#### Work required
Give again, exactly as written, each line of the material below starting at the line that contains "v => (v + 1) * 10)." and ending at the line that contains "when it is negative". Both ends count, and no other line does.

#### Supplied data
Lemma get_map_values {E F : Type} (f : E -> F) (m : JsMap.t E) k :
  JsMap.get k (map (fun kv => (fst kv, f (snd kv))) m)
  = option_map f (JsMap.get k m).
Proof.
  induction m as [|[k0 e0] rest IH]; simpl.
  - reflexivity.
  - destruct (js_value_eq_dec k k0); [reflexivity | exact IH].
Qed.

Lemma keys_indexed_from_lower {E : Type} (arr : list E) i k :
  In k (JsMap.keys (indexed_from i arr)) -> exists j, k = JNum j /\ i <= j.
Proof.
  revert i. induction arr as [|val rest IH]; simpl; intros i Hin.
  - destruct Hin.
  - destruct Hin as [<-|Hin].
    + exists i. split; [reflexivity | lia].
    + destruct (IH (i + 1) Hin) as (j & -> & Hj). exists j. split; [reflexivity | lia].
Qed.

Lemma wf_indexed_from {E : Type} (arr : list E) i :
  JsMap.wf (indexed_from i arr).
Proof.
  unfold JsMap.wf. revert i.
  induction arr as [|val rest IH]; simpl; intros i.
  - constructor.
  - constructor; [|apply IH].
    intros Hin. destruct (keys_indexed_from_lower rest (i + 1) _ Hin)
      as (j & [= <-] & Hj). lia.
Qed.

Lemma get_indexed_from {E : Type} (arr : list E) i j :
  JsMap.get (JNum j) (indexed_from i arr)
  = if j <? i then None else nth_error arr (Z.to_nat (j - i)).
Proof.
  revert i. induction arr as [|val rest IH]; intros i;
    cbn [indexed_from JsMap.get].
  - destruct (j <? i); [reflexivity|]. now destruct (Z.to_nat (j - i)).
  - destruct (js_value_eq_dec (JNum j) (JNum i)) as [Heq|Hne].
    + injection Heq as ->. rewrite Z.ltb_irrefl, Z.sub_diag. reflexivity.
    + assert (j <> i) by congruence.
      rewrite IH. destruct (Z.ltb_spec j i); destruct (Z.ltb_spec j (i + 1));
        try lia; try reflexivity.
      replace (Z.to_nat (j - i)) with (S (Z.to_nat (j - (i + 1)))) by lia.
      reflexivity.
Qed.

Lemma length_indexed_from {E : Type} (arr : list E) i :
  List.length (indexed_from i arr) = List.length arr.
Proof.
  revert i. induction arr as [|val rest IH]; simpl; intros i; [|rewrite IH];
    reflexivity.
Qed.

(** *** The reduction of [groupBy], from any Map built so far *)

Section GroupFold.
Context {A : Type} (keyFn : A -> js_value).

Let add_item (m : JsMap.t (list A)) (item : A) : JsMap.t (list A) :=
  let key := keyFn item in
  JsMap.set key
    (match JsMap.get key m with
     | Some group => group
     | None => []
     end ++ [item])
    m.

Let has_key (k : js_value) (item : A) : bool :=
  if js_value_eq_dec (keyFn item) k then true else false.

Lemma get_group_fold (arr : list A) (acc : JsMap.t (list A)) k :
  JsMap.get k (fold_left add_item arr acc)
  = match JsMap.get k acc, filter (has_key k) arr with
    | Some group, items => Some (group ++ items)
    | None, [] => None
    | None, items => Some items
    end.
Proof.
  revert acc. induction arr as [|x rest IH]; intros acc; simpl.
  - destruct (JsMap.get k acc); [now rewrite app_nil_r | reflexivity].
  - rewrite IH. unfold add_item at 1. cbv zeta.
    destruct (js_value_eq_dec (keyFn x) k) as [<-|Hne].
    + assert (Hk : has_key (keyFn x) x = true).
      { unfold has_key. destruct (js_value_eq_dec (keyFn x) (keyFn x));
          congruence. }
      rewrite Hk, get_set_same.
      destruct (JsMap.get (keyFn x) acc); now rewrite <- app_assoc.
    + assert (Hk : has_key k x = false).
      { unfold has_key. destruct (js_value_eq_dec (keyFn x) k); congruence. }
      rewrite Hk, get_set_other by congruence. reflexivity.
Qed.

Lemma wf_group_fold (arr : list A) (acc : JsMap.t (list A)) :
  JsMap.wf acc -> JsMap.wf (fold_left add_item arr acc).
Proof.
  revert acc. induction arr as [|x rest IH]; intros acc Hwf; simpl.
  - exact Hwf.
  - apply IH. unfold add_item. now apply wf_set.
Qed.

Lemma grouped_items_set (m : JsMap.t (list A)) k (group : list A) :
  (grouped_items (JsMap.set k group m)
   + List.length (match JsMap.get k m with Some g => g | None => [] end)
   = grouped_items m + List.length group)%nat.
Proof.
  unfold grouped_items.
  induction m as [|[k0 g0] rest IH]; simpl.
  - lia.
  - destruct (js_value_eq_dec k k0); simpl; lia.
Qed.

Lemma grouped_items_fold (arr : list A) (acc : JsMap.t (list A)) :
  grouped_items (fold_left add_item arr acc)
  = (grouped_items acc + List.length arr)%nat.
Proof.
  revert acc. induction arr as [|x rest IH]; intros acc; simpl.
  - lia.
  - rewrite IH. unfold add_item.
    pose proof (grouped_items_set acc (keyFn x)
      (match JsMap.get (keyFn x) acc with Some g => g | None => [] end
       ++ [x])) as Hset.
    rewrite length_app in Hset. simpl in Hset. lia.
Qed.

End GroupFold.

End MapUtilsFacts.

Section MapUtilsProperties.
Import JsMapFacts.
Import MapUtils.

(** X1. [mergeMaps] is right-biased: a key of the second Map reads as the
    second Map has it, any other key as the first Map has it. *)
Theorem mergeMaps_lookup {E : Type} (map1 map2 : JsMap.t E) :
  JsMap.wf map1 -> JsMap.wf map2 ->
  forall k,
    JsMap.get k (mergeMaps map1 map2)
    = match JsMap.get k map2 with
      | Some e => Some e
      | None => JsMap.get k map1
      end.
Proof.
  intros Hwf1 Hwf2 k. unfold mergeMaps, from_entries, entries.
  rewrite fold_left_app.
  fold (from_entries map1). rewrite (from_entries_wf map1 Hwf1).
  now apply get_fold_set.
Qed.

Lemma mergeMaps_lookup_witness :
  JsMap.get (JStr "b")
    (mergeMaps [(JStr "a", 1); (JStr "b", 2)] [(JStr "b", 20); (JStr "c", 30)])
  = Some 20.
Proof.
  assert (Hwf1 : JsMap.wf [(JStr "a", 1); (JStr "b", 2)]).
  { repeat constructor; simpl; intuition discriminate. }
  assert (Hwf2 : JsMap.wf [(JStr "b", 20); (JStr "c", 30)]).
  { repeat constructor; simpl; intuition discriminate. }
  exact (mergeMaps_lookup _ _ Hwf1 Hwf2 (JStr "b")).
Defined.

(** X2. In the Map [mergeMaps] returns, the keys of the first Map come
    first and keep their order, followed by the keys only the second Map
    has, in its order; so the keys are distinct and the size lies between
    the size of the first Map and the sum of both sizes. *)
Theorem mergeMaps_keys {E : Type} (map1 map2 : JsMap.t E) :
  JsMap.wf map1 -> JsMap.wf map2 ->
  JsMap.keys (mergeMaps map1 map2)
  = JsMap.keys map1
    ++ filter (fun k => if in_dec js_value_eq_dec k (JsMap.keys map1)
                        then false else true)
         (JsMap.keys map2)
  /\ JsMap.wf (mergeMaps map1 map2)
  /\ JsMap.size map1 <= JsMap.size (mergeMaps map1 map2)
     <= JsMap.size map1 + JsMap.size map2.
Proof.
  intros Hwf1 Hwf2.
  assert (Hmerge : mergeMaps map1 map2
    = fold_left (fun m kv => JsMap.set (fst kv) (snd kv) m) map2 map1).
  { unfold mergeMaps, from_entries, entries. rewrite fold_left_app.
    fold (from_entries map1). now rewrite (from_entries_wf map1 Hwf1). }
  assert (Hkeys := keys_fold_set map2 map1 Hwf2). rewrite <- Hmerge in Hkeys.
  split; [exact Hkeys|]. split.
  - rewrite Hmerge. now apply wf_fold_set.
  - assert (Hlen := f_equal (@List.length _) Hkeys).
    rewrite length_app in Hlen.
    pose proof (filter_length_le
      (fun k => if in_dec js_value_eq_dec k (JsMap.keys map1)
                then false else true) (JsMap.keys map2)) as Hle.
    unfold JsMap.keys in Hlen, Hle. rewrite !length_map in *.
    unfold JsMap.size. lia.
Qed.

Lemma mergeMaps_keys_witness :
  JsMap.keys
    (mergeMaps [(JStr "a", 1); (JStr "b", 2)] [(JStr "c", 30); (JStr "a", 10)])
  = [JStr "a"; JStr "b"; JStr "c"].
Proof.
  assert (Hwf1 : JsMap.wf [(JStr "a", 1); (JStr "b", 2)]).
  { repeat constructor; simpl; intuition discriminate. }
  assert (Hwf2 : JsMap.wf [(JStr "c", 30); (JStr "a", 10)]).
  { repeat constructor; simpl; intuition discriminate. }
  exact (proj1 (mergeMaps_keys _ _ Hwf1 Hwf2)).
Defined.

(** X3. [filterMap] keeps exactly the entries the predicate accepts, in
    their order: a key reads as before when the predicate accepts its
    entry and is absent otherwise. *)
Theorem filterMap_keeps_accepted {E : Type} (m : JsMap.t E)
    (predicate : js_value -> E -> bool) :
  JsMap.wf m ->
  filterMap m predicate
  = filter (fun kv => predicate (fst kv) (snd kv)) m
  /\ JsMap.wf (filterMap m predicate)
  /\ forall k,
       JsMap.get k (filterMap m predicate)
       = match JsMap.get k m with
         | Some e => if predicate k e then Some e else None
         | None => None
         end.
Proof.
  intros Hwf.
  assert (Heq : filterMap m predicate
                = filter (fun kv => predicate (fst kv) (snd kv)) m).
  { unfold filterMap, entries. apply from_entries_wf. now apply wf_filter. }
  rewrite Heq. split; [reflexivity|]. split.
  - now apply wf_filter.
  - intros k. now rewrite get_filter.
Qed.

Lemma filterMap_keeps_accepted_witness :
  filterMap [(JStr "a", 1); (JStr "b", 2); (JStr "c", 3)]
    (fun _ v => Z.odd v)
  = [(JStr "a", 1); (JStr "c", 3)].
Proof.
  assert (Hwf : JsMap.wf [(JStr "a", 1); (JStr "b", 2); (JStr "c", 3)]).
  { repeat constructor; simpl; intuition discriminate. }
  exact (proj1 (filterMap_keeps_accepted _ (fun _ v => Z.odd v) Hwf)).
Defined.

(** X4. [mapValues] keeps the keys, their order and the size, and a key
    reads as the transform of what it read before. *)
Theorem mapValues_transforms_values {E F : Type} (m : JsMap.t E)
    (transform : E -> F) :
  JsMap.wf m ->
  JsMap.keys (mapValues m transform) = JsMap.keys m
  /\ JsMap.size (mapValues m transform) = JsMap.size m
  /\ forall k,
       JsMap.get k (mapValues m transform)
       = option_map transform (JsMap.get k m).
Proof.
  intros Hwf.
  assert (Heq : mapValues m transform
                = map (fun kv => (fst kv, transform (snd kv))) m).
  { unfold mapValues, entries. apply from_entries_wf.
    unfold JsMap.wf. now rewrite keys_map_values. }
  rewrite Heq. split; [apply keys_map_values|]. split.
  - unfold JsMap.size. now rewrite length_map.
  - intros k. apply get_map_values.
Qed.

Lemma mapValues_transforms_values_witness :
  JsMap.get (JStr "b")
    (mapValues [(JStr "a", 1); (JStr "b", 2)] (fun v => v * 10))
  = Some 20.
Proof.
  assert (Hwf : JsMap.wf [(JStr "a", 1); (JStr "b", 2)]).
  { repeat constructor; simpl; intuition discriminate. }
  exact (proj2 (proj2
    (mapValues_transforms_values _ (fun v => v * 10) Hwf)) (JStr "b")).
Defined.

(** X5. [mapValues] composes: transforming twice is transforming once
    with the composed function, and the identity transform gives the same
    Map back. *)
Theorem mapValues_compose {E F G : Type} (m : JsMap.t E)
    (f : E -> F) (g : F -> G) :
  JsMap.wf m ->
  mapValues (mapValues m f) g = mapValues m (fun e => g (f e))
  /\ mapValues m (fun e => e) = m.
Proof.
  intros Hwf.
  assert (Hmap : forall (X Y : Type) (h : X -> Y) (x : JsMap.t X),
             JsMap.wf x ->
             mapValues x h = map (fun kv => (fst kv, h (snd kv))) x).
  { intros X Y h x Hx. unfold mapValues, entries. apply from_entries_wf.
    unfold JsMap.wf. now rewrite keys_map_values. }
  split.
  - rewrite (Hmap _ _ f m Hwf), (Hmap _ _ (fun e => g (f e)) m Hwf).
    rewrite Hmap by (unfold JsMap.wf; now rewrite keys_map_values).
    rewrite map_map. reflexivity.
  - rewrite (Hmap _ _ (fun e => e) m Hwf).
    rewrite <- (map_id m) at 2. apply map_ext. now intros [k e].
Qed.

Lemma mapValues_compose_witness :
  mapValues (mapValues [(JStr "a", 1); (JStr "b", 2)] (fun v => v + 1))
    (fun v => v * 10)
  = mapValues [(JStr "a", 1); (JStr "b", 2)] (fun v => (v + 1) * 10).
Proof.
  assert (Hwf : JsMap.wf [(JStr "a", 1); (JStr "b", 2)]).
  { repeat constructor; simpl; intuition discriminate. }
  exact (proj1 (mapValues_compose _ (fun v => v + 1) (fun v => v * 10) Hwf)).
Defined.

(** X6. [arrayToMap] stores the element at index [i] under the number
    [i]: a number key reads as the element at that index, or as nothing
    when it is negative or past the end, every other key reads as nothing,
    and the size is the length of the array. *)
Theorem arrayToMap_index_lookup {E : Type} (arr : list E) :
  JsMap.size (arrayToMap arr) = Z.of_nat (List.length arr)
  /\ JsMap.wf (arrayToMap arr)
  /\ (forall i, JsMap.get (JNum i) (arrayToMap arr)
                = if i <? 0 then None else nth_error arr (Z.to_nat i))
  /\ (forall k, (forall i, k <> JNum i) ->
                JsMap.get k (arrayToMap arr) = None).
Proof.
  assert (Heq : arrayToMap arr = indexed_from 0 arr).
  { unfold arrayToMap. apply from_entries_wf, wf_indexed_from. }
  rewrite Heq. repeat split.
  - unfold JsMap.size. now rewrite length_indexed_from.
  - apply wf_indexed_from.
  - intros i. rewrite get_indexed_from, Z.sub_0_r. reflexivity.
  - intros k Hk. apply get_None_iff. intros Hin.
    destruct (keys_indexed_from_lower arr 0 k Hin) as (j & -> & _).
    now apply (Hk j).
Qed.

#### Response to the exercise
  = mapValues [(JStr "a", 1); (JStr "b", 2)] (fun v => (v + 1) * 10).
Proof.
  assert (Hwf : JsMap.wf [(JStr "a", 1); (JStr "b", 2)]).
  { repeat constructor; simpl; intuition discriminate. }
  exact (proj1 (mapValues_compose _ (fun v => v + 1) (fun v => v * 10) Hwf)).
Defined.

(** X6. [arrayToMap] stores the element at index [i] under the number
    [i]: a number key reads as the element at that index, or as nothing
    when it is negative or past the end, every other key reads as nothing,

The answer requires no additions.